Oxygen binding to fallow-deer (Dama dama) hemoglobin: stepwise enthalpies at pH 7.4.

High-precision thin-layer gas-solution microcalorimetry has been used to study the oxygen binding properties of fallow-deer (Dama dama) hemoglobin under physiological conditions. This method measures directly the enthalpy of macromolecular ligand binding by changing the ligand activity in a manner analogous to that of the Gill thin-layer optical apparatus ([1], D. Dolman and S. J. Gill, Anal. Biochem., 87 (1978) 127-134). By logarithmically lowering the partial pressure of oxygen we have generated differential heat binding curves of oxygen binding to fallow-deer hemoglobin in phosphate buffer at pH 7.4. In order to enlarge the data field, the temperature dependence of the oxygen affinity was examined by generating binding curves at a number of different temperatures allowing for separation of enthalpy and free energy parameters.

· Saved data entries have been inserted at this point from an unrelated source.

(** The elements of an array on several lines. *)
Lemma write_array_loop_spec cs vs : Forall2 child_ok cs vs -> vs <> [] -> forall has index s,
  blank (indentString_ s) -> addChildValues_ s = false ->
  (has = true -> exists pre ts, childValues_ s = pre ++ ts /\ length pre = index /\ Forall2 (denotes true) ts vs) ->
  exists t s', JsonWriter.array_loop line comment_before cs has index s = Some s' /\ appended s t s' /\ elements_denote true t vs.
Proof.
  induction 1 as [|[v write] u cs vs Hc Hcs IH]; [done|]. intros _ has index s0 Hi0 Ha0 Hhas0. cbn [JsonWriter.array_loop].
  pose proof (ch_comments _ _ Hc) as Hco. cbn [fst] in Hco.
  destruct (comment_before_gap v s0 Hco Hi0) as (g & Hap0 & Hg & Hch). set (s := writeCommentBeforeValue comment_before v s0) in *.
  assert (blank (indentString_ s)) as Hi by by rewrite (ap_indent _ _ _ Hap0).
  assert (addChildValues_ s = false) as Ha by by rewrite (ap_add _ _ _ Hap0).
  rewrite <- Hch in Hhas0. set (step := if has then _ else _).
  assert (exists w t s1, step = Some s1 /\ appended s (w ++ t) s1 /\ blank w /\ denotes true t u /\
    (has = true -> exists pre ts, childValues_ s1 = (pre ++ [t]) ++ ts /\ length pre = index /\ Forall2 (denotes true) ts vs)) as (w & t & s1 & -> & Hap & Hw & Ht & Hnext).
  { subst step. destruct has.
    - destruct (Hhas0 eq_refl) as (pre & ts & Ets & Hpre & Hden). destruct ts as [|t ts]; [by inversion Hden|].
      apply Forall2_cons in Hden as [Hd Hds]. rewrite Ets, list_lookup_middle by done. cbn [mbind option_bind].
      exists (line s), t, (writeWithIndent line t s). split; [done|]. split; [by split; [cbn; by rewrite app_assoc|..]|].
      split; [by apply Hline|]. split; [done|]. intros _. exists pre, ts. split; [|done]. cbn. by rewrite Ets, <- app_assoc.
    - destruct (ch_writes _ _ Hc (writeIndent line s) Hi Ha) as (w & t & s1 & E & Hap & Hw & Ht). cbn [snd] in E. rewrite E.
      exists (line s ++ w), t, s1. split; [done|]. split; [|split; [apply blank_app; [by apply Hline|done]|by split]].
      rewrite <- app_assoc. eapply appended_trans; [|exact Hap]. by split. }
  cbn [mbind option_bind]. assert (appended s0 (g ++ w ++ t) s1) as Hap1 by (by eapply appended_trans).
  assert (gap true (g ++ w)) as Hgw by (apply gap_app; [done|by apply blank_gap]).
  destruct Hcs as [|[v2 write2] u2 cs vs Hc2 Hcs].
  { destruct (comment_after_gap v s1 Hco) as (g2 & Hap2 & Hg2 & _). exists ((g ++ w) ++ t ++ g2), (writeCommentAfterValueOnSameLine v s1).
    split; [done|]. split; [|by apply el_last]. pose proof (appended_trans _ _ _ _ _ Hap1 Hap2) as H. by rewrite <- !app_assoc in *. }
  destruct (comment_after_gap v (put_text (lit ",") s1) Hco) as (g2 & Hap2 & Hg2 & Hch2). set (s2 := writeCommentAfterValueOnSameLine v _) in *.
  destruct (IH ltac:(done) has (S index) s2) as (t2 & s3 & -> & Hap3 & Ht2).
  - rewrite (ap_indent _ _ _ Hap2). cbn [indentString_ put_text]. by rewrite (ap_indent _ _ _ Hap).
  - rewrite (ap_add _ _ _ Hap2). cbn [addChildValues_ put_text]. by rewrite (ap_add _ _ _ Hap).
  - intros Hh. destruct (Hnext Hh) as (pre & ts & E & Hl & Hd). exists (pre ++ [t]), ts. rewrite Hch2. split; [exact E|].
    split; [rewrite length_app; cbn [length]; lia|done].
  - exists ((g ++ w) ++ t ++ [] ++ ","%byte :: g2 ++ t2), s3. split; [done|]. split; [|by apply el_cons; [..|apply elements_gap]; auto using gap].
    apply (appended_put _ _ _ (lit ",")) in Hap1. pose proof (appended_trans _ _ _ _ _ Hap1 (appended_trans _ _ _ _ _ Hap2 Hap3)) as H.
    repeat (rewrite <- !app_assoc in H; cbn [app] in H). repeat (rewrite <- !app_assoc; cbn [app]). exact H.
Qed.
(* ===== verification/IniFloat.v ===== *)
(** The floating-point and formatted accessors of [common/xIniFile.cpp]:
    [SetValueF], [GetValueF], [SetValueV], [GetValueV], with [printf("%f")] and
    [atof] of binary64 numbers.  The format of the last two is interpreted by the
    C library: what [vsprintf] writes and what [sscanf] reads are arguments. *)

From Stdlib Require Import SpecFloat.
From S2P Require Import Prelude Cstd IniFile Double JsonValue JsonValueSpec JsonWriter JsonReader JsonReaderSpec JsonGrammar JsonWriterSpec.

Definition MAX_VALUEDATA : Z := 2048.

(** ** [sprintf(svalue, "%f", value)] *)

(** A magnitude as a fraction. *)
Definition fraction_of (m : positive) (e : Z) : Z * Z :=
  if 0 <=? e then (Z.pos m * 2 ^ e, 1) else (Z.pos m, 2 ^ (- e)).

(** The number of millionths, rounded. *)
Definition millionths (m : positive) (e : Z) : Z :=
  let '(n, d) := fraction_of m e in div_round (n * 10 ^ 6) d.

Definition six_digits (z : Z) : bytes := replicate (6 - length (udec z)) "0"%byte ++ udec z.

(** glibc's words for what is no number; the sign of a NaN is not kept. *)
Definition printf_f (v : double) : bytes :=
  (if d_neg v then lit "-" else []) ++
  match v with
  | S754_zero _ => lit "0.000000"
  | S754_infinity _ => lit "inf"
  | S754_nan => lit "nan"
  | S754_finite _ m e => let z := millionths m e in udec (z / 10 ^ 6) ++ lit "." ++ six_digits (z mod 10 ^ 6)
  end.

(** ** [atof] *)

(** What does not start a number is 0, an exponent without digits is not read.
    [None]: hexadecimal constants, which are left out. *)
Definition atof (s : bytes) : option double :=
  let '(neg, t) := read_sign (skip_space s) in
  let word := tolower <$> take 3 t in
  if bool_decide (word = lit "inf") then Some (S754_infinity neg)
  else if bool_decide (word = lit "nan") then Some S754_nan
  else if bool_decide (take 2 word = lit "0x") then None
  else
    let '(int, t) := span_digits t in
    let '(frac, t) :=
      match t with
      | c :: t' => if decide (c = "."%byte) then span_digits t' else ([], t)
      | [] => ([], [])
      end in
    match int ++ frac with
    | [] => Some (S754_zero false)
    | digits =>
        let x :=
          match t with
          | c :: t' => if decide (c = "e"%byte \/ c = "E"%byte) then default 0 (scan_exponent t') else 0
          | [] => 0
          end in
        Some (round_decimal neg (digits_value digits) (x - Z.of_nat (length frac)))
    end.

(** ** The accessors *)

(** [None] in the result: the text does not fit the buffer. *)
Definition SetValueF (f : CIniFile) (keyname valuename : bytes) (value : double) (create : bool) : option (bool * CIniFile) :=
  let svalue := printf_f value in
  if MAX_VALUEDATA <=? Z.of_nat (length svalue) then None
  else Some (SetValue f keyname valuename svalue true).

Definition GetValueF (f : CIniFile) (keyname valuename : bytes) (defValue : double) : option double :=
  let svalue := printf_f defValue in
  if MAX_VALUEDATA <=? Z.of_nat (length svalue) then None
  else atof (cstr (GetValue f keyname valuename svalue)).

(** [value] is what [vsprintf] writes. *)
Definition SetValueV (f : CIniFile) (keyname valuename value : bytes) : option (bool * CIniFile) :=
  if MAX_VALUEDATA <=? Z.of_nat (length value) then None
  else Some (SetValue f keyname valuename (cstr value) true).

(** [scan] is [sscanf] with the format: its result, and what it stores. *)
Definition GetValueV {A} (f : CIniFile) (keyname valuename : bytes) (scan : bytes -> Z * list A) : Z * list A :=
  match GetValue f keyname valuename [] with
  | [] => (0, [])
  | value => let '(n, vs) := scan (cstr value) in (u32 n, vs)
  end.

(** ** Six decimals are kept *)

(** The mantissa and the exponent fit binary64. *)
Definition valid_double (v : double) : Prop :=
  match v with S754_finite _ m e => Z.pos m < 2 ^ 53 /\ e <= 971 | _ => True end.

Lemma div_round_le n d : 0 <= n -> 0 < d -> 0 <= div_round n d <= n / d + 1.
Proof.
  intros Hn Hd. unfold div_round. pose proof (Z.div_pos n d Hn Hd).
  destruct (2 * (n mod d) ?= d); [destruct (Z.even (n / d))|..]; lia.
Qed.

Lemma millionths_bound m e : Z.pos m < 2 ^ 53 -> e <= 971 -> 0 <= millionths m e < 10 ^ 316.
Proof.
  intros Hm He. unfold millionths, fraction_of. destruct (Z.leb_spec 0 e) as [H0|H0].
  - assert (0 <= Z.pos m * 2 ^ e < 2 ^ 1024).
    { assert (0 < 2 ^ e) by lia. assert (2 ^ e <= 2 ^ 971) by (apply Z.pow_le_mono_r; lia). change (2 ^ 1024) with (2 ^ 53 * 2 ^ 971). nia. }
    pose proof (div_round_le (Z.pos m * 2 ^ e * 10 ^ 6) 1 ltac:(lia) ltac:(lia)) as Hr. rewrite Z.div_1_r in Hr.
    assert (2 ^ 1024 * 10 ^ 6 + 1 < 10 ^ 316) by (vm_compute; reflexivity). lia.
  - assert (1 <= 2 ^ (- e)) by (pose proof (Z.pow_pos_nonneg 2 (- e)); lia).
    pose proof (div_round_le (Z.pos m * 10 ^ 6) (2 ^ (- e)) ltac:(lia) ltac:(lia)).
    assert (Z.pos m * 10 ^ 6 / 2 ^ (- e) <= Z.pos m * 10 ^ 6) by (apply Z.div_le_upper_bound; nia).
    assert (2 ^ 53 * 10 ^ 6 + 1 < 10 ^ 316) by (vm_compute; reflexivity). lia.
Qed.

Lemma read_digits_shift ds : forall acc, Forall (fun c => isdigit c = true) ds ->
  (read_digits acc ds).1 = acc * 10 ^ Z.of_nat (length ds) + digits_value ds.
Proof.
  unfold digits_value. induction ds as [|c ds IH]; intros acc H; [cbn; lia|]. inversion H as [|? ? Hc Hd]; subst.
  cbn [read_digits length]. rewrite Hc, (IH (acc * 10 + _)), (IH (0 * 10 + _)) by done.
  rewrite Nat2Z.inj_succ, Z.pow_succ_r by lia. lia.
Qed.

Lemma six_digits_spec z : 0 <= z < 10 ^ 6 ->
  length (six_digits z) = 6%nat /\ Forall (fun c => isdigit c = true) (six_digits z) /\ digits_value (six_digits z) = z.
Proof.
  intros Hz. destruct (udec_digits_value z) as [[Hne Hd] Hv]; [lia|]. pose proof (length_udec 5 z Hz) as Hl.
  unfold six_digits. split_and!.
  - rewrite length_app, length_replicate. lia.
  - apply Forall_app. split; [|done]. by apply Forall_replicate.
  - unfold digits_value. rewrite read_digits_concat by by apply Forall_replicate.
    assert ((read_digits 0 (replicate (6 - length (udec z)) "0"%byte)).1 = 0) as ->; [|exact Hv].
    induction (6 - length (udec z))%nat as [|n IH]; [done|]. exact IH.
Qed.

(** The text of a finite number, and what it spells. *)
Lemma printf_f_text s m e : valid_double (S754_finite s m e) ->
  let v := S754_finite s m e in
  exists ds fs, printf_f v = sign_text s ++ ds ++ lit "." ++ fs /\ digits ds /\ digits fs /\ length fs = 6%nat /\
    digits_value (ds ++ fs) = millionths m e /\ (length (printf_f v) <= 325)%nat.
Proof.
  intros [Hm He] v. pose proof (millionths_bound m e Hm He) as Hz. set (z := millionths m e) in *.
  assert (0 <= z / 10 ^ 6 < 10 ^ 316) as Hq.
  { split; [apply Z.div_pos; lia|]. apply Z.div_lt_upper_bound; [lia|]. assert (10 ^ 316 <= 10 ^ 6 * 10 ^ 316) by (vm_compute; discriminate). lia. }
  destruct (six_digits_spec (z mod 10 ^ 6)) as (Hl & Hd & Hv); [by apply Z.mod_pos_bound|].
  destruct (udec_digits_value (z / 10 ^ 6)) as [Hds Hvs]; [lia|]. pose proof (length_udec 315 (z / 10 ^ 6) Hq).
  exists (udec (z / 10 ^ 6)), (six_digits (z mod 10 ^ 6)). split_and!.
  - unfold printf_f, v. cbn [d_neg]. fold z. by destruct s.
  - done.
  - split; [|done]. intros E. by rewrite E in Hl.
  - done.
  - unfold digits_value. rewrite read_digits_concat by apply Hds. fold (digits_value (udec (z / 10 ^ 6))).
    rewrite Hvs, read_digits_shift, Hl, Hv by done. change (Z.of_nat 6) with 6. pose proof (Z.div_mod z (10 ^ 6)). lia.
  - unfold printf_f, v. cbn [d_neg]. fold z. rewrite !length_app, Hl.
    assert (length (if s then lit "-" else []) <= 1)%nat by (destruct s; cbn; lia). change (length (lit ".")) with 1%nat. lia.
Qed.

Lemma atof_decimal neg ds fs : digits ds -> digits fs ->
  atof (sign_text neg ++ ds ++ lit "." ++ fs) = Some (round_decimal neg (digits_value (ds ++ fs)) (- Z.of_nat (length fs))).
Proof.
  intros Hds Hfs. unfold atof. rewrite sign_digits by done. destruct Hds as [Hne Hd].
  assert (exists c ds', ds = c :: ds' /\ isdigit c = true) as (c & ds' & Eds & Hc).
  { destruct ds as [|c ds']; [done|]. inversion Hd; subst. eauto. }
  assert (forall b t, bool_decide ((tolower <$> take 3 (ds ++ lit "." ++ fs)) = b :: t) = true -> tolower c = b) as Hword.
  { intros b t H%bool_decide_eq_true. rewrite Eds in H. cbn in H. by injection H. }
  destruct (bool_decide (_ = lit "inf")) eqn:E1; [apply Hword in E1; by destruct c|].
  destruct (bool_decide (_ = lit "nan")) eqn:E2; [apply Hword in E2; by destruct c|].
  destruct (bool_decide (take 2 _ = lit "0x")) eqn:E3.
  { exfalso. apply bool_decide_eq_true in E3. rewrite Eds in E3, Hd. inversion Hd as [|? ? _ Hd']; subst.
    destruct ds' as [|c2 ds']; cbn in E3; [done|]. injection E3 as _ E3. inversion Hd' as [|? ? Hc2 _]; subst. by destruct c2. }
  rewrite span_digits_app by done. change (lit "." ++ fs) with ("."%byte :: fs). cbn iota. rewrite decide_True by done.
  destruct Hfs as [Hfne Hfd]. pose proof (span_digits_app fs [] Hfd eq_refl) as Ef. rewrite app_nil_r in Ef. rewrite Ef.
  rewrite Eds. cbn [app]. done.
Qed.

(** A finite number that is stored is read back, under any spelling of the names
    that the case setting identifies, as its value to six decimals: the nearest
    number to that many millionths. *)
Theorem ini_float_set_then_get f s n sg m e d create : ini_wf f -> valid_double (S754_finite sg m e) -> (length (printf_f d) <= 325)%nat ->
  exists f', SetValueF f s n (S754_finite sg m e) create = Some (true, f') /\ ini_wf f' /\
    forall s' n', CheckCase f s' = CheckCase f s -> CheckCase f n' = CheckCase f n ->
      GetValueF f' s' n' d = Some (round_decimal sg (millionths m e) (- 6)).
Proof.
  intros Hwf Hv Hlen. destruct (printf_f_text sg m e Hv) as (ds & fs & Et & Hds & Hfs & Hl & Hval & Hll).
  unfold SetValueF. destruct (Z.leb_spec MAX_VALUEDATA (Z.of_nat (length (printf_f (S754_finite sg m e))))) as [Hbad|_];
    [unfold MAX_VALUEDATA in Hbad; lia|].
  pose proof (SetValue_spec f s n (printf_f (S754_finite sg m e)) Hwf) as (Hok & Hwf' & Hci & Hget).
  destruct (SetValue f s n _ true) as [ok f']. cbn [fst snd] in *. subst ok. exists f'. split; [done|]. split; [done|].
  intros s' n' Hs Hn. unfold GetValueF.
  destruct (Z.leb_spec MAX_VALUEDATA (Z.of_nat (length (printf_f d)))) as [Hbad|_]; [unfold MAX_VALUEDATA in Hbad; lia|].
  rewrite GetValue_lookup, Hget, decide_True by done. rewrite Et.
  rewrite cstr_id.
  2:{ apply number_chars_no_nul. repeat (apply Forall_app; split); [by destruct sg; repeat constructor|by apply digits_number_chars, Hds|by repeat constructor|by apply digits_number_chars, Hfs]. }
  change (default _ (Some ?x)) with x. by rewrite (atof_decimal sg ds fs Hds Hfs), Hval, Hl.
Qed.

Lemma ini_float_set_then_get_witness :
  exists f', SetValueF ini_new (lit "a") (lit "b") (S754_finite true 3 (-1)) true = Some (true, f') /\
    GetValueF f' (lit "A") (lit "b") (S754_zero false) = Some (round_decimal true 1500000 (- 6)).
Proof.
  destruct (ini_float_set_then_get ini_new (lit "a") (lit "b") true 3 (-1) (S754_zero false) true) as (f' & E & _ & H).
  - split; [reflexivity|constructor].
  - split; [reflexivity|discriminate].
  - vm_compute. lia.
  - exists f'. split; [exact E|]. exact (H (lit "A") (lit "b") eq_refl eq_refl).
Defined.

(** Which is -1.5 again. *)
Example six_decimals_of_minus_three_halves : round_decimal true 1500000 (- 6) = S754_finite true 6755399441055744 (-52).
Proof. vm_compute. reflexivity. Qed.

(** A missing key is created whatever the argument says. *)
Lemma SetValueF_ignores_create f s n v : SetValueF f s n v false = SetValueF f s n v true.
Proof. done. Qed.

(** [sscanf]'s EOF comes out as a large count. *)
Lemma GetValueV_eof f s n : GetValue f s n [] <> [] -> (GetValueV f s n (fun _ => (-1, @nil Z))).1 = 4294967295.
Proof. unfold GetValueV. by destruct (GetValue f s n []). Qed.
(* ===== verification/Mpfd.v ===== *)
(** [common/Parser.cpp], [common/Field.cpp] and [common/Exception.cpp]: the
    parser of multipart/form-data bodies.  Exceptions are values; the buffers
    are byte strings.  A file stored on disk is the bytes written to it;
    [MpfdDisk] has the file system they are written to. *)

From S2P Require Import Prelude Cstd.

(** ** Exceptions *)

(** [MPFD::Exception], by its cause. *)
Inductive exn :=
| NotMultipart | NoBoundary | CollectorFull | ContentTypeNotSet
| NotFormData | NoName | NoNameQuote | NoFileNameQuote
| BadType | NoType | NotText | NotFile | NotInMemory | NotInFilesystem | NoTempDir
| CannotWrite (path : bytes).

Definition result (A : Type) : Type := A + exn.

Definition rbind {A B} (f : A -> result B) (r : result A) : result B :=
  match r with inl a => f a | inr e => inr e end.

Notation "x <- m ;; k" := (rbind (fun x => k) m) (at level 60, m at next level, right associativity).

(** ** Fields *)

Inductive storage := InFilesystem | InMemory.
Inductive ftype := NoFType | TextType | FileType.

#[global] Instance ftype_eq_dec : EqDecision ftype.
Proof. solve_decision. Defined.

(** [FieldContent] is [None] while the pointer is NULL; [file] is the open
    temporary file. *)
Record Field := MkField {
  ty : ftype;
  FieldContent : option bytes;
  WhereStored : storage;
  TempDir : bytes;
  FileName : bytes;
  FileContentType : bytes;
  file : option bytes
}.

Definition field_new : Field := MkField NoFType None InFilesystem [] [] [] None.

This type of experimental analysis makes no assumption of optical linearity between the various heme groups and reveals initially that overall oxygen binding to fallow-deer hemoglobin is less exothermic and of lower affinity than for human hemoglobin A0. In addition, previous optical work on the ancestrally related reindeer hemoglobin (Rangifer tarandus; [2], B. Giardina, O. Brix, M. Nuutinen, S. Sherbini, A. Bardgard, G. Lazzarino and S. Condo, FEBS Lett., 247 (1989) 135) has indicated that the enthalpy associated with its final two oxygen binding steps is minimal. Our calorimetric determination with fallow-deer hemoglobin also reveals this tendency. Presumably, this adaptation would make it easier for these animals to maintain a consistent hemoglobin oxygen saturation level under environmental conditions where the temperature fluctuates.